Lemma decode_object_one f it p cs u : awaits ((f, One it) :: cs) u -> content_ok f (One it) ->
  is_object it -> placed m p (sized (item_bytes it)) -> Z.of_nat (length (sized (item_bytes it))) < 2 ^ 31 ->
  exists u',
  (if bool_decide (item_type it = SPROTO_TINTEGER) then Ret (-1, u)
   else if bool_decide (item_type it = SPROTO_TSTRING \/ item_type it = SPROTO_TSTRUCT) then
     sz ← todword m p;
     '(r, u) ← cb (set_length (i32 sz) (field_arg f 0 0)) (DPtr (p + SIZEOF_LENGTH)) u;
     Ret (if bool_decide (r <> 0) then -1 else 0, u)
   else Ret (-1, u)) = Ret (0, u') /\ awaits cs u'.
Proof.
  intros Hu Hc Ho Hp Hsz. rewrite sized_length in Hsz. rewrite <- (app_nil_r (sized _)) in Hp.
  destruct (sized_placed _ _ _ _ Hp) as (Hd & Hb & _); [lia|].
  rewrite bool_decide_false, bool_decide_true by (destruct it; try done; auto). step_with Hd.
  rewrite i32_small by (unfold is_i32; lia). set (b := item_bytes it) in *.
  destruct (awaits_one f it cs u (Z.of_nat (length b)) (DPtr (p + SIZEOF_LENGTH)) Hu Hc) as (r & u' & Hcb & Hr & Hu').
  { subst b. destruct it; try done; (split; [done|by exists (p + SIZEOF_LENGTH)]). }
  { fold b. lia. }
  change (set_length (Z.of_nat (length b)) (field_arg f 0 0)) with (field_arg f (Z.of_nat (length b)) 0).
  rewrite Hcb, (Hr Ho). by exists u'.
Qed.

Lemma decode_data_awaits f c p cs u : awaits ((f, c) :: cs) u -> content_ok f c -> field_ok f -> c <> Many [] ->
  word_of c = 0 -> placed m p (data_of c) -> Z.of_nat (length (data_of c)) < 2 ^ 31 ->
  exists u', decode_data cb m f (field_arg f 0 0) p u = Ret (0, u') /\ awaits cs u'.
Proof.
  intros Hu Hc Hf Hn Hw Hp Hsz. unfold decode_data. rewrite is_array_land.
  unfold data_of in Hp, Hsz. rewrite bool_decide_false in Hp, Hsz by lia.
  destruct c as [it|l].
  - pose proof Hc as (Ha & He & Hi). destruct (scalar_type f Hf Ha) as [Hty Hr]. rewrite Ha, Hty, He.
    destruct it as [v|[]|b|need s b]; [| done..| |].
    + rewrite bool_decide_true by done. rewrite <- (app_nil_r (sized _)) in Hp.
      destruct (sized_placed _ _ _ _ Hp) as (Hd & Hb & _); [rewrite sized_length in Hsz; lia|]. step_with Hd.
      destruct (give_int_one f (IInt v) cs u (u64 v) Hu Hc) as (u' & Hg & Hu'); [by intros []|done|]. exists u'. split; [|done].
      rewrite length_le_bytes. unfold width in *. destruct (small v) eqn:Hs.
      * rewrite bool_decide_true by lia. rewrite <- (app_nil_r (le_bytes 4 v)) in Hb. step_with (todword_placed _ _ _ _ Hb).
        rewrite expand64_small by done. by step_with Hg.
      * rewrite (bool_decide_false (Z.of_nat 8 = 4)), (bool_decide_false (Z.of_nat 8 <> 8)) by lia.
        destruct (long_words _ _ _ Hb Hi) as (low & hi & Hl & Hh & Hv). step_with Hl. step_with Hh. rewrite Hv.
        by step_with Hg.
    + by apply (decode_object_one f (IStr b)).
    + by apply (decode_object_one f (ISub need s b)).
  - rewrite (proj1 Hc). rewrite sized_length in Hsz. assert (Hl : l <> []) by (intros ->; by destruct Hn).
    destruct (decode_array_within f l p cs u) as (u' & He & Hu'); [by apply awaits_many|done..|lia|apply Hf|].
    exists u'. by step_with He.
Qed.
• • • • •
Only lines holding the string "intros" are wanted; gather each one from the entries above.

  intros Hu Hc Ho Hp Hsz. rewrite sized_length in Hsz. rewrite <- (app_nil_r (sized _)) in Hp.
  intros Hu Hc Hf Hn Hw Hp Hsz. unfold decode_data. rewrite is_array_land.
      destruct (give_int_one f (IInt v) cs u (u64 v) Hu Hc) as (u' & Hg & Hu'); [by intros []|done|]. exists u'. split; [|done].
  - rewrite (proj1 Hc). rewrite sized_length in Hsz. assert (Hl : l <> []) by (intros ->; by destruct Hn).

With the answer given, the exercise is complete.